─── Dataset records

(** * creative_project: covariate validation, convergence check, model set-up

  A shallow embedding of the parts of the [creative_project] package that
  decide when the optimisation loop stops ([Validators] in
  [_validators.py]), how a surrogate model is selected ([_set_GP_model] in
  [_modeling.py]) and how an instance is built ([CreativeProject.__init__]).

  Python floats and the entries of [torch.double] tensors are IEEE 754
  binary64 numbers: they are modelled by Rocq's primitive floats, whose
  operations are the same roundings.  Python integers are [Z]. *)

From Stdlib Require Import ZArith List Bool String Lia.
From Stdlib Require Import Floats.
Import ListNotations.

Set Warnings "-inexact-float,-register-all".
Local Open Scope Z_scope.

(** ** Python values, exceptions and results *)

Module Py.

(** The Python values that can reach the validators. *)
Inductive pyval : Type :=
| PyNone
| PyBool (b : bool)
| PyInt (z : Z)
| PyFloat (f : float)
| PyStr (s : string)
| PyList (items : list pyval)
| PyTuple (items : list pyval).

(** The text of an exception: string literals, and [str(v)] of a value,
    which is kept as the value it prints. *)
Inductive text : Type :=
| Lit (s : string)
| StrOf (v : pyval).

Definition message : Type := list text.

(** The exception classes the modelled code raises, each with its message. *)
Inductive exn : Type :=
| ValueError (msg : message)
| TypeError (msg : message)
| RuntimeError (msg : message)
| AttributeError (msg : message)
| Exception (msg : message).

Inductive result (A : Type) : Type :=
| Ok (a : A)
| Err (e : exn).
Arguments Ok {A} a.
Arguments Err {A} e.

Definition rbind {A B} (r : result A) (k : A -> result B) : result B :=
  match r with
  | Ok a => k a
  | Err e => Err e
  end.

(** [isinstance(v, tuple)]. *)
Definition isinstance_tuple (v : pyval) : bool :=
  match v with PyTuple _ => true | _ => false end.
Record valid_connection {P} (config : ConnectionConfig P) : Prop := {
  vc_endpoint_count : 1 <= llen (Endpoints config) <= MaxEndpoints;
  vc_endpoints : ∀ e, e ∈ Endpoints config →
    Endpoint_Port e ≠ 0 ∧ valid_identity (Endpoint_Host e) maxEndpointHostBytes;
  vc_provider : is_Some (CredentialsProvider config);
  vc_virtual_host : valid_identity (VirtualHost config) maxVirtualHostBytes;
  vc_server_name : valid_identity (TLSConfig_ServerName (TLS config)) maxEndpointHostBytes;
  vc_root_count : llen (TLSConfig_RootCAs (TLS config)) <= MaxRootCAs;
  vc_key_pair : blen (TLSConfig_ClientCertificate (TLS config)) = 0 ↔
                blen (TLSConfig_ClientPrivateKey (TLS config)) = 0;
  vc_material : tls_material_bytes (TLS config) <= MaxTLSMaterialBytes;
  vc_dial_timeout : 0 < DialTimeout config <= maximumDialTimeout;
  vc_heartbeat : minimumHeartbeat <= Heartbeat config <= maximumHeartbeat;
  vc_attempts : 1 <= RecoveryPolicy_MaxAttempts (Recovery config) <= MaxReconnectAttempts;
  vc_initial_delay : 0 < RecoveryPolicy_InitialDelay (Recovery config);
  vc_max_delay : RecoveryPolicy_InitialDelay (Recovery config)
                 <= RecoveryPolicy_MaxDelay (Recovery config) <= maximumRecoveryDelay }.

(** The running budget of the loop is the total of the material. *)
Lemma tls_material_exceeds_spec used materials :
  0 <= used <= MaxTLSMaterialBytes →
  tls_material_exceeds used materials = false ↔ used + sumZ blen materials <= MaxTLSMaterialBytes.
Proof.
  revert used. induction materials as [|m materials IH]; intros used Hu; simpl; [lia|].
  pose proof (blen_nonneg m).
  assert (0 <= sumZ blen materials) by (apply sumZ_nonneg; auto with go).
  destruct (blen m >? MaxTLSMaterialBytes - used) eqn:E; [lia|]. rewrite IH; lia.
Qed.

Lemma sumZ_own_bytes l : sumZ blen (map own_bytes l) = sumZ blen l.
Proof. rewrite sumZ_map. apply sumZ_ext. intros. apply blen_own_bytes. Qed.

Lemma tls_material_exceeds_own used materials :
  tls_material_exceeds used (map own_bytes materials) = tls_material_exceeds used materials.
Proof.
  revert used. induction materials as [|m materials IH]; intros used; [done|].
  simpl. by rewrite blen_own_bytes, IH.
Qed.

Lemma ConnectionConfig_Validate_valid {P} (config : ConnectionConfig P) :
  ConnectionConfig_Validate config = None ↔ valid_connection config.
Proof.
  pose proof (llen_nonneg (Endpoints config)).
  pose proof (tls_material_exceeds_spec 0
    ([TLSConfig_ClientCertificate (TLS config); TLSConfig_ClientPrivateKey (TLS config)]
       ++ TLSConfig_RootCAs (TLS config)) ltac:(by vm_compute)) as Htls.
  unfold ConnectionConfig_Validate. split.
  - intros Hv. go_cases.
    repeat match goal with H : _ || xorb _ _ = false |- _ => apply orb_false_iff in H as [? ?%xorb_eq] end.
    match goal with H : existsb _ _ = false |- _ => rewrite existsb_false in H end.
    breflect. destruct_and!. split; try done; try lia; try (by apply invalidIdentity_valid).
    + intros e He. match goal with H : ∀ _, _ |- _ => specialize (H e He) end. rewrite <- invalidIdentity_valid. by breflect.
    + unfold tls_material_bytes. simpl in Htls. lia.
  - intros [????????????]. unfold tls_material_bytes in *.
    rewrite (proj2 (existsb_false _ _)); cycle 1.
    { intros e He. destruct (vc_endpoints0 e He) as [? Hid%invalidIdentity_valid]. breflect. split; [|done]. lia. }
    rewrite (proj2 Htls) by (simpl; lia).
    rewrite (proj2 (present_true _)) by done.
    rewrite (proj2 (invalidIdentity_valid _ _) vc_virtual_host0), (proj2 (invalidIdentity_valid _ _) vc_server_name0).
    assert (xorb (blen (TLSConfig_ClientCertificate (TLS config)) =? 0)
                 (blen (TLSConfig_ClientPrivateKey (TLS config)) =? 0) = false) as ->.
    { destruct (blen (TLSConfig_ClientCertificate _) =? 0) eqn:?,
        (blen (TLSConfig_ClientPrivateKey _) =? 0) eqn:?; simpl; lia. }
    repeat case_match; try done; exfalso; breflect; simpl in *; try lia.
Qed.
(* ===== verification/Amqp.v ===== *)
(** * Amqp: the data the package exchanges with the AMQP client

    Field-table values, the publishing, delivery, return and confirmation
    records of the client library as far as the package reads or writes them,
    and the string constants both sides share (exchange kinds, queue types,
    header keys, reply codes). *)

From S2P Require Import Prelude.

Unset Elimination Schemes.

(** A field-table value, that is a Go [any]: the type switches of the package
    tell these cases apart; [VOther] stands for every other dynamic type. *)
Inductive any : Type :=
| VNil
| VString (s : string)
| VBool (b : bool)
| VBytes (b : bytes)
| VInt8 (z : Z)
| VInt16 (z : Z)
| VInt32 (z : Z)
| VInt64 (z : Z)
| VUint8 (z : Z)
| VUint16 (z : Z)
| VUint32 (z : Z)
| VUint64 (z : Z)
| VTime (t : Time)
| VTable (t : gmap string any)
| VArray (l : list any)
| VOther (id : Z).

Set Elimination Schemes.

Abbreviation Table := (gmap string any).

(** [table[key]]: a missing key reads as the nil interface. *)
Definition index (table : Table) (key : string) : any := default VNil (table !! key).

(** The type assertions [value.(string)] and so on, with their [ok] flag. *)
Definition as_string (v : any) : option string :=
  match v with VString s => Some s | _ => None end.
Definition as_time (v : any) : option Time :=
  match v with VTime t => Some t | _ => None end.
Definition as_array (v : any) : option (list any) :=
  match v with VArray l => Some l | _ => None end.
Definition as_table (v : any) : option Table :=
  match v with VTable t => Some t | _ => None end.

(** [amqp.Publishing] *)
Record Publishing := mkPublishing {
  pub_Headers : Table;
  pub_ContentType : string;
  pub_ContentEncoding : string;
  pub_DeliveryMode : Z;
  pub_Priority : Z;
  pub_CorrelationId : string;
  pub_ReplyTo : string;
  pub_Expiration : string;
  pub_MessageId : string;
  pub_Timestamp : Time;
  pub_Type : string;
  pub_AppId : string;
  pub_Body : bytes }.

(** [amqp.Delivery] *)
Record AmqpDelivery := mkAmqpDelivery {
  ad_Headers : Table;
  ad_ContentType : string;
  ad_ContentEncoding : string;
  ad_DeliveryMode : Z;
  ad_Priority : Z;
  ad_CorrelationId : string;
  ad_ReplyTo : string;
  ad_Expiration : string;
  ad_MessageId : string;
  ad_Timestamp : Time;
  ad_Type : string;
  ad_UserId : string;
  ad_AppId : string;
  ad_ConsumerTag : string;
  ad_DeliveryTag : Z;
  ad_Redelivered : bool;
  ad_Exchange : string;
  ad_RoutingKey : string;
  ad_Body : bytes }.

(** [amqp.Return] and [amqp.Confirmation] *)
Record AmqpReturn := mkAmqpReturn {
  ret_ReplyCode : Z; ret_ReplyText : string; ret_Headers : Table }.

Record Confirmation := mkConfirmation { conf_DeliveryTag : Z; conf_Ack : bool }.

(** Delivery modes and reply codes of the protocol. *)
Definition amqp_Transient : Z := 1.
Definition amqp_Persistent : Z := 2.
Definition amqp_AccessRefused : Z := 403.
Definition amqp_NotFound : Z := 404.
Definition amqp_ResourceLocked : Z := 405.
Definition amqp_PreconditionFailed : Z := 406.

(** Exchange kinds (topology.go). *)
Definition ExchangeKind : Type := string.
Definition ExchangeDirect : string := "direct".
Definition ExchangeTopic : string := "topic".
Definition ExchangeFanout : string := "fanout".
Definition ExchangeHeaders : string := "headers".

(** Queue types (topology.go). *)
Definition QueueType : Type := string.
Definition QueueClassic : string := "classic".
Definition QueueQuorum : string := "quorum".

(** Header keys (message.go, delivery.go). *)
Definition publishTokenHeader : string := "x-rabbitmqqueue-publish-token".
Definition acquiredCountHeader : string := "x-acquired-count".
Definition deliveryCountHeader : string := "x-delivery-count".
Definition deathHeader : string := "x-death".
Definition firstDeathQueueHeader : string := "x-first-death-queue".
Definition firstDeathReasonHeader : string := "x-first-death-reason".
Definition firstDeathExchangeHeader : string := "x-first-death-exchange".
Definition lastDeathQueueHeader : string := "x-last-death-queue".
Definition lastDeathReasonHeader : string := "x-last-death-reason".
Definition lastDeathExchangeHeader : string := "x-last-death-exchange".

(** The keys the package and the broker keep for themselves. *)
Definition reserved_keys : list string :=
  [publishTokenHeader; acquiredCountHeader; deliveryCountHeader; deathHeader;
   firstDeathQueueHeader; firstDeathReasonHeader; firstDeathExchangeHeader;
   lastDeathQueueHeader; lastDeathReasonHeader; lastDeathExchangeHeader].

Definition reservedDeliveryMetadataHeader (key : string) : bool :=
  existsb (String.eqb key) reserved_keys.

Lemma reserved_true key : reservedDeliveryMetadataHeader key = true ↔ key ∈ reserved_keys.
Proof.
  unfold reservedDeliveryMetadataHeader. rewrite existsb_true.
  setoid_rewrite String.eqb_eq. split; [intros (x & Hx & ->) | eauto]; done.
Qed.

Lemma reserved_false_ne key k :
  reservedDeliveryMetadataHeader key = false → k ∈ reserved_keys → key ≠ k.
Proof. intros H Hk ->. apply reserved_true in Hk. congruence. Qed.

──────

*Work to complete:* Set down, exactly as they stand above, the lines starting with the line with "(blen (TLSConfig_ClientPrivateKey (TLS" and going on through the line with "Unset Elimination Schemes.", and no others.

*Exercise result:*
                 (blen (TLSConfig_ClientPrivateKey (TLS config)) =? 0) = false) as ->.
    { destruct (blen (TLSConfig_ClientCertificate _) =? 0) eqn:?,
        (blen (TLSConfig_ClientPrivateKey _) =? 0) eqn:?; simpl; lia. }
    repeat case_match; try done; exfalso; breflect; simpl in *; try lia.
Qed.
(* ===== verification/Amqp.v ===== *)
(** * Amqp: the data the package exchanges with the AMQP client

    Field-table values, the publishing, delivery, return and confirmation
    records of the client library as far as the package reads or writes them,
    and the string constants both sides share (exchange kinds, queue types,
    header keys, reply codes). *)

From S2P Require Import Prelude.

Unset Elimination Schemes.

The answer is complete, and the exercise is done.